Umgekehrt gilt es auch, den Bedarf zu minimieren. "Beim Verbrauch anzusetzen ist ein großes Thema", sagte Foitik. "Blut ist ein wertvolles Produkt, mit dem man sparsam umgehen muss." Es gebe einen gewissen Verwurf - also Konserven, deren Haltbarkeitsdatum abläuft -, auf den das Rote Kreuz auch keinen Einfluss habe: "Wir liefern die Konserven aus und wissen nicht, was passiert." Es hat sich der Bedarf einigermaßen verringert, nicht zuletzt, weil die Chirurgie echte Fortschritte gemacht hat und immer mehr Eingriffe minimalinvasiv und dadurch mit weniger Blutverlust verbunden sind, was wiederum den Bedarf an Konserven verringert.
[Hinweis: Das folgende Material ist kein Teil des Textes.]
(** ** Runs of the lexer *)

Lemma nextLoop_fuel f l i rest : length rest <= f -> nextLoop f l i rest = nextLoop (length rest) l i rest.
Proof.
  assert (Hgen : forall n rest l i, length rest <= n -> forall f, length rest <= f -> nextLoop f l i rest = nextLoop n l i rest).
  { clear. induction n as [|n IH]; intros rest l i Hn f Hf; [destruct rest; [by destruct f|simpl in Hn; lia]|].
    destruct rest as [|b rest]; [by destruct f|]. destruct f; [simpl in Hf; lia|]. cbn [nextLoop].
    pose proof (headRune_width (b :: rest) ltac:(done)) as Hw. destruct (headRune (b :: rest)) as [r w]. cbn [snd] in Hw.
    destruct (feed _ _); [|done]. apply IH; rewrite length_drop; lia. }
  intros Hf. by apply Hgen.
Qed.

(** [nextLoop] with fuel enough. *)
Definition run (l : lexer) (i : nat) (rest : bytestr) : option token * lexer := nextLoop (length rest) l i rest.

Lemma run_rune l i r t :
  validRune r ->
  run l i (r ++ t) =
  match feed r (begin i r l) with
  | None => (Some (mkToken (tok (begin i r l)) (start (begin i r l)) i), set_pos (i + length r) (begin i r l))
  | Some l' => run l' (i + length r) t
  end.
Proof.
  intros Hr. pose proof Hr as [Hne _]. unfold run. destruct r as [|b r]; [done|]. cbn [app length nextLoop].
  change (b :: r ++ t) with ((b :: r) ++ t). rewrite headRune_valid by done. rewrite drop_valid.
  destruct (feed _ _) as [l'|]; [|done]. apply nextLoop_fuel. rewrite length_app. lia.
Qed.

(** No bracket is open, no quote, no escape. *)
Definition idle (l : lexer) : Prop := closers l = [] /\ escaped l = false /\ quote l = [].
(** The same text and mode. *)
Definition same (l l' : lexer) : Prop := src l' = src l /\ escapes l' = escapes l.

Lemma same_begin i r l : same l (begin i r l).
Proof. unfold begin. by destruct (_ && _). Qed.
Lemma begin_eqs i r l :
  tok (begin i r l) = tok l /\ last (begin i r l) = last l /\ state (begin i r l) = state l /\
  closers (begin i r l) = closers l /\ escaped (begin i r l) = escaped l /\ quote (begin i r l) = quote l.
Proof. unfold begin. by destruct (_ && _). Qed.
(* ===== verification/DirectiveSpans.v ===== *)
(** * Tokens and their spans

    The lexer's tokens lie in the text where their spans say, in order and
    separated by spaces, and the text of a span alone lexes to the same token:
    what a field means does not depend on the fields around it. *)
From stdpp Require Import base list strings gmap.
From Stdlib Require Import Ascii ZArith Lia.
From S2P Require Import Prelude GoStd GoPath Names Text Directive DirectiveFacts.

Open Scope string_scope.
Open Scope nat_scope.
Open Scope list_scope.

Import Directive.

(** ** A lexer at another place *)

(** The same lexer on another text, at other offsets. *)
Definition place (s : bytestr) (p st : nat) (l : lexer) : lexer :=
  mkLexer s p (escapes l) (tok l) (last l) (quote l) (escaped l) (begun l) st (closers l) (inString l) (strEsc l) (state l).

Lemma group_place s p st r l : group r (place s p st l) = place s p st (group r l).
Proof. unfold group, push, pop. destruct l; simpl. repeat case_match; done. Qed.
Lemma push_place s p st r l : push r (place s p st l) = place s p st (push r l).
Proof. unfold push. repeat case_match; done. Qed.
Lemma name_place s p st r l : name r (place s p st l) = place s p st (name r l).
Proof. unfold name. destruct l; simpl. repeat case_match; done. Qed.
Lemma write_place s p st r l : write r (place s p st l) = place s p st (write r l).
Proof. done. Qed.

Lemma feed_place s p st r l : feed r (place s p st l) = place s p st <$> feed r l.
Proof.
  unfold feed. change (closers (place s p st l)) with (closers l). change (escaped (place s p st l)) with (escaped l).
  change (escapes (place s p st l)) with (escapes l). change (quote (place s p st l)) with (quote l).
  change (tok (place s p st l)) with (tok l). change (opens (place s p st l) r) with (opens l r).
  change (startsValue (place s p st l)) with (startsValue l).
  destruct (negb _); [by rewrite group_place|]. destruct (escaped l).
  - change (quote (set_escaped false (place s p st l))) with (quote l). change (quote (set_escaped false l)) with (quote l).
    by destruct (_ && _).
  - destruct (_ && _); [done|]. destruct (negb _); [by destruct (bool_decide _)|].
    destruct (opens l r); [by rewrite write_place, push_place|]. destruct (_ && _); [done|].
    destruct (IsSpace r); [by destruct (bool_decide _)|]. by rewrite name_place.
Qed.
Definition handle (name : string) (rest : bytestr) (b : Builder) : bool * bool * perr * Builder :=
  if bool_decide (name = "graphql") then
    let '(reset, err, b) := toggle (trim rest) b in (true, reset, err, b)
  else if bool_decide (name = "graphql-operation") then
    (enabled b, false, [], if enabled b
       then mkB (enabled b) rest (collectVariables b) (variablesLines b) (variablesFile b) (queryLines b) (queryFile b) else b)
  else if bool_decide (name = "variables") then
    if negb (enabled b) then (false, false, [], b)
    else let '(ls, file) := opening rest in
         (true, false, [], mkB (enabled b) (operation b) true ls file (queryLines b) (queryFile b))
  else if bool_decide (name = "query") then
    if negb (enabled b) then (false, false, [], b)
    else let '(ls, file) := opening rest in
         (true, false, [], mkB (enabled b) (operation b) false (variablesLines b) (variablesFile b) ls file)
  else (false, false, [], b).
Lemma claim_turns d b : turned (start_ d) b (claimDirective iter d b).
Proof.
  assert (H : Forall (fun h => Turns h) (directiveHandlers iter)) by (unfold directiveHandlers; repeat (constructor; [apply _|]); constructor).
  unfold claimDirective. induction H as [|h hs Hh _ IH]; [done|]. cbn. pose proof (Hh d b) as H1.
  destruct (h d b) as [[] b']; cbn in H1; [subst b'; exact IH|done..].
Qed.

(** A directive that is complete: one turn. *)
Lemma route_turn d b : turn (start_ d) (shape b) (shape (routeDirective iter d b).2).
Proof.
  unfold routeDirective. case_match; [cbn [snd]; quiet_push; constructor|]. pose proof (claim_turns d b) as Ht.
  destruct (claimDirective iter d b) as [[] b']; cbn in Ht |- *; [subst b'; quiet_push; constructor| |done].
  case_match; cbn [snd]; by quiet_push.
Qed.

(** ** Lines *)

#[global] Instance markDeclared_quiet d : Quiet (markDeclared d).
Proof. intros b. unfold markDeclared. case_match; [|done]. apply quiet. Qed.
Lemma redeclared_quiet d b : shape (redeclared d b).2 = shape b.
Proof. unfold redeclared. repeat case_match; cbn [snd]; quiet_push; done. Qed.

(** A comment at line [n]: the first line of a directive that is complete with it. *)
Inductive read (n : Z) : Shape -> option Z -> Shape -> Prop :=
  | read_nothing x : read n x None x
  | read_opened x : sOpen x = None -> read n x None (with_open (Some n) (sHeld x) x)
  | read_whole x : sOpen x = None -> read n x (Some n) x
  | read_grown x s : sOpen x = Some s -> read n x (Some s) (with_open None (sHeld x) x)
  | read_failed x r x' : read n (with_open None [] x) r x' -> read n x r x'.

Lemma fail_shape b : is_Some (open b) -> shape (failOpenDirective b) = with_open None [] (shape b).
Proof. intros [o E]. unfold failOpenDirective. rewrite E. cbv zeta. case_match; by quiet_push. Qed.

Lemma grow_read n c t o b : open b = Some o -> read n (shape b) (start_ <$> (growDirective n c t o b).1) (shape (growDirective n c t o b).2).
Proof.
  intros Eo. unfold growDirective. cbv zeta. match goal with |- context [if ?c then (None, _) else _] => destruct c end; cbn.
  - match goal with |- read _ _ _ ?y => assert (Hy : y = shape b) by (unfold shape; cbn; by rewrite Eo); rewrite Hy; constructor end.
  - apply (read_grown n (shape b)). cbn. by rewrite Eo.
Qed.

Lemma readDirective_read n c t b : read n (shape b) (start_ <$> (readDirective n c t b).1) (shape (readDirective n c t b).2).
Proof.
  unfold readDirective. cbv zeta.
  assert (Hf : forall b, open b = None -> let r := match Directive.Parse t with
    | None => (None, b)
    | Some c =>
        if negb (bool_decide (openCloser (Directive.cName c) (Directive.cArgs c) = ""%string))
        then (None, set_open (Some (mkOpen (mkPD c (n, n)) (openCloser (Directive.cName c) (Directive.cArgs c)))) (openLines b) b)
        else (Some (mkPD c (n, n)), b)
    end in read n (shape b) (start_ <$> r.1) (shape r.2)).
  { intros b' Ho. cbv zeta. destruct (Directive.Parse t) as [cl|]; [|constructor].
    destruct (negb _); cbn; [apply (read_opened n (shape b'))|apply (read_whole n (shape b'))]; cbn; by rewrite Ho. }
  cbv zeta in Hf. destruct (open b) as [o|] eqn:Eo; [|by apply Hf].
  match goal with |- context [if ?c then growDirective _ _ _ _ _ else _] => destruct c end; [by apply grow_read|].
  apply read_failed. rewrite <- fail_shape by by eexists. apply Hf.
  assert (Hs : is_Some (open b)) by by eexists. apply fail_shape, (f_equal sOpen) in Hs. cbn in Hs. by destruct (open (failOpenDirective b)).
Qed.

Inductive commented (n : Z) : Shape -> Shape -> Prop :=
  | commented_open x x' : read n x None x' -> commented n x x'
  | commented_turn x s x1 x2 : read n x (Some s) x1 -> turn s x1 x2 -> commented n x (flushHeld x2).

Lemma handleComment_shape n c t b : commented n (shape b) (shape (handleComment iter n c t b)).
Proof.
  unfold handleComment. pose proof (readDirective_read n c t b) as H. destruct (readDirective n c t b) as [[d|] b1]; cbn in H; [|by constructor].
  cbv zeta. rewrite shape_flushOpenLines. eapply commented_turn; [exact H|]. pose proof (redeclared_quiet d b1) as Hr.
  destruct (redeclared d b1) as [[] b2]; cbn in Hr; [rewrite Hr; constructor|]. rewrite <- Hr.
  pose proof (route_turn d b2) as Ht. destruct (routeDirective iter d b2) as [[] b3]; cbn in Ht; [done| |done]. by quiet_push.
Qed.
End handlers.
(* ===== verification/DocumentPlaces.v ===== *)
(** * Lines as steps of the abstract machine (lemmas for src/internal/parser/parser.go)

    [stepped n r] is what line [n] with the text [r] can do to a shape; every line
    does such a step ([processLine_stepped]).  The invariants of the machine follow
    by induction on its steps: where requests lie, and that workflows are well
    formed. *)
From stdpp Require Import base list strings gmap.
From Stdlib Require Import Ascii ZArith Lia.
From S2P Require Import Prelude GoStd GoPath Names Group Text Directive Workflow Catalog WorkflowText WorkflowTextFacts Lines Protocols Specs Requests MockText Document DocumentShape.

Open Scope list_scope.

#[global] Hint Extern 3 (Keeps _) => (intros ?; cbv beta; match goal with |- rshape (?f ?r) = _ => apply (keeps (f := f)) end) : typeclass_instances.

Section steps.
Context {unicode : Unicode} {tables : UnicodeTables} {lib : HttpLib} {tunnels : Tunnels} {parsers : MockParsers}
  (iter : Catalog.Iter).
Import Doc.

Definition separate (k : bool) (n : Z) (x : Shape) : Shape := endReq k (closeWf (n - 1) (with_mock false x)).

Inductive stepped (n : Z) (r : bytestr) : Shape -> Shape -> Prop :=
  | st_mock x x' : sMock x = true -> x' = x \/ (exists o, read n x o x') -> stepped n r x x'
  | st_comment x x1 i : sMock x = false -> x1 = x \/ commented n x x1 -> stepped n r x (with_block i (addLine r x1))
  | st_line x x1 :
      sMock x = false -> sOpen x = None \/ is_Some (sReq x) -> x1 = x \/ x1 = begin n x \/ x1 = with_script true n (begin n x) ->
      stepped n r x (addLine r x1)
  | st_endscript x : sMock x = false -> sOpen x = None \/ is_Some (sReq x) -> stepped n r x (endScript (addLine r x))
  | st_separator x k : sBlock x = false \/ sMock x = true -> sOpen x = None \/ sBlock x = true -> stepped n r x (separate k n x)
  | st_close x x' : is_Some (sOpen x) -> stepped n r (with_open None [] x) x' -> stepped n r x x'.

(** A line that was taken made a step; otherwise the shape is as before. *)
Definition stepping (ln : Ln.line) (b : St) (res : bool * St) : Prop :=
  match res with (true, b') => stepped (Ln.no ln) (Ln.raw ln) (shape b) (shape b') | (false, b') => shape b' = shape b end.

Lemma line_quiet ln b y :
  mock b = None -> open b = None \/ is_Some (request b) -> shape y = shape b -> stepped (Ln.no ln) (Ln.raw ln) (shape b) (shape (appendLine (Ln.raw ln) y)).
Proof.
  intros Hm Ho Hy. rewrite shape_appendLine, Hy. apply st_line; [cbn; by rewrite Hm| |by left]. cbn.
  destruct Ho as [->|[q ->]]; [by left|right; by eexists].
Qed.
Lemma line_begun ln b y :
  mock b = None -> open b = None \/ is_Some (request b) -> shape y = begin (Ln.no ln) (shape b) ->
  stepped (Ln.no ln) (Ln.raw ln) (shape b) (shape (appendLine (Ln.raw ln) y)).
Proof.
  intros Hm Ho Hy. rewrite shape_appendLine, Hy. apply st_line; [cbn; by rewrite Hm| |by right; left]. cbn.
  destruct Ho as [->|[q ->]]; [by left|right; by eexists].
Qed.

Lemma separator_shape ln b :
  Ln.isSeparator ln = true -> exists k, (handleSeparator ln b).1 = true /\ shape (handleSeparator ln b).2 = separate k (Ln.no ln) (shape b).
Proof.
  intros Hs. unfold handleSeparator. rewrite Hs. cbn [negb]. cbv zeta.
  set (b1 := match workflow (flushMock b) with Some _ => _ | None => _ end).
  assert (H1 : shape b1 = closeWf (Ln.no ln - 1) (with_mock false (shape b))).
  { unfold b1. destruct (workflow (flushMock b)) eqn:E; [by rewrite shape_flushWorkflow, shape_flushMock|].
    rewrite <- shape_flushMock. unfold closeWf. cbn. rewrite E. cbn. rewrite app_nil_r. unfold shape. by rewrite E. }
  clearbody b1. destruct (shape_flushRequest b1) as [k Hk]. exists k. split; [done|]. cbn [snd]. quiet_push. unfold separate. by rewrite Hk, H1.
Qed.
Lemma not_separator ln b : Ln.isSeparator ln = false -> handleSeparator ln b = (false, b).
Proof. intros H. unfold handleSeparator. by rewrite H. Qed.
Foitik betonte, dass sich der Gedanke "Blut gibt man, wenn nichts anderes mehr hilft" durchsetzen muss. Er sprach sich aber in der Diskussion um Bezahlung für Blutspenden klar dagegen aus. "Das wäre unethisch", sagte der Bundesrettungskommandant. "Das Prinzip Unentgeltlichkeit und Freiwilligkeit ist strikt beizubehalten." Foitik brachte ein weiteres Argument: "Wenn ich auf Geld hoffe, steigt das Risiko, dass ich gewisse Dinge zu relativieren versuche." Für das Rote Kreuz sei aber klar: "Spenderschutz und Qualitätsschutz (der Konserven, Anm.) stehen im Vordergrund."

Wichtig ist es dem ÖRK, dass die Blutspenderinnen und Spendern regelmäßig kommen: "Am besten zweimal im Jahr: Zum eigenen Geburtstag und ein halbes Jahr danach", sagte Foitik.